Die nächsten Tage verbringe ich atemlos. Ich werde wieder zum Kind mit täglich wechselnden Spielkameraden: Wir erkunden die vielen verschiedenen Räume in Altspace, den Welcome-Bereich, eine Taverne, wir entdecken, was wir mit unseren Avataren alles machen können, beamen und fliegen, irren durch ein Labyrinth und kämpfen Schwertkämpfe, die auch in echt den ganzen Körper beanspruchen: Wenn ich ein Schwert in der Taverne schwinge, schwinge ich auch in Wirklichkeit in meinem Wohnzimmer meinen Arm mit dem Controller. Durchbricht ein anderer Kämpfer meine Deckung, ducke ich mich weg und kauere auf dem Wohnzimmerboden, der für mich gerade nicht existiert, schließlich stehe ich auf den knarzenden Holzbrettern der Taverne. Zum Glück schaut grad keiner zu in dieser echten Welt, denke ich manchmal, wenn sich der zähe Strom der Erinnerung an mein anderes Leben kurz in den Vordergrund drängt.

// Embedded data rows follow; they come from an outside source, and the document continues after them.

Lemma count_digits_int sg n :
  sg = 1 ∨ sg = -1 → 0 ≤ n < 2 ^ 32 → count_digits 10 (sg * n) = Ret (size_of 10 n).
Proof.
  intros Hsg Hn. enough (H : wp (count_digits 10 (sg * n)) (λ r, r = size_of 10 n))
    by (apply wp_inv in H as (r & -> & ->); done).
  apply (wp_while (λ '(size, d), ∃ k, d = sg * k ∧ 0 ≤ k < 2 ^ 32 ∧
                     size + size_of 10 k = size_of 10 n)
           (λ '(size, _), Z.to_nat (size_of 10 n - size))).
  - exists n. done.
  - pose proof (size_of_bounds 10 n). lia.
  - intros [size d] (k & -> & Hk & Hs). unfold truthy. destruct (Z.eqb_spec (sg * k) 0); simpl.
    + assert (k = 0) as -> by (destruct Hsg as [-> | ->]; lia). unfold size_of in Hs at 1. simpl in Hs. lia.
    + pose proof (div_base 10 ltac:(lia) k ltac:(lia)).
      rewrite (size_of_step 10 k) in Hs by lia.
      assert (0 ≤ size_of 10 (k / 10)) by (unfold size_of; case_bool; lia).
      split; [|lia]. exists (k / 10). split; [|split; [lia|lia]].
      by apply divide_signed; [done|lia].
Qed.

(** Zero is printed apart, and then an empty buffer. *)
Lemma print_number base d s (rest : S → outcome S) :
  2 ≤ base → 0 ≤ d →
  (∀ s, rest s = emit putchar (map digit_char (rev (proper_digits base d))) s) →
  (s1 ← (if d =? 0 then print putchar [48] 1 s else Ret s); rest s1)
  = emit putchar (numeral base d) s.
Proof.
  intros Hb Hd Hrest. unfold proper_digits in Hrest. destruct (Z.eqb_spec d 0) as [->|Hne].
  - assert (Hz : numeral base 0 = [48]).
    { rewrite numeral_step by lia. rewrite Z.div_0_l, Z.mod_0_l by lia. done. }
    rewrite Hz. change 1 with (Z.of_nat (length [48])). rewrite print_all.
    destruct (emit putchar [48] s) as [s'| | |]; [|done..]. rewrite Ret_bind, Hrest. done.
  - rewrite Ret_bind, Hrest. done.
Qed.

Ich werde besser darin mich wegzubeamen, das ist der Notausgang in der Virtuellen Realität

Manche Nutzer sind so begeistert von der Technik, von ihren Fähigkeiten und Möglichkeiten in der Virtuellen Realität, dass sie jegliche Grenzen überschreiten. Sie rennen durch Nutzer hindurch, sie fuchteln mit ihren Händen vor den Augen anderer herum oder begrapschen fremde Frauen. Ich werde besser darin mich wegzubeamen, das ist der Notausgang in der Virtuellen Realität: Ich muss nur mit meinen Controllern auf eine Stelle im Raum zeigen und einen Knopf drücken, schon lande ich an genau dieser Stelle.

Das kann gefährlich sein: Eines Tages habe ich mich gemeinsam mit meinen neuen Spielkameraden auf einen Felsen gebeamt, vor meinen Füßen geht es hunderte Meter in die Tiefe. Unten sehe ich die Pyramide, die gestern noch riesig und unüberwindlich vor mir stand, jetzt sieht sie winzig klein aus, die Menschen auf ihr wie Läuse. Ich drehe vorsichtig den Kopf: hinter mir ist der Fels, keine Fluchtmöglichkeit. Ich zittere, kann mich nicht bewegen, denke kurz an diese andere Welt, die so weit weg ist, in der ich auf einem soliden Wohnzimmerfußboden stehe. Oder doch nicht? Der Gedanke beruhigt mich nicht. Das hier fühlt sich echter an. Ich erstarre. Mein Körper signalisiert mir: Gefahr!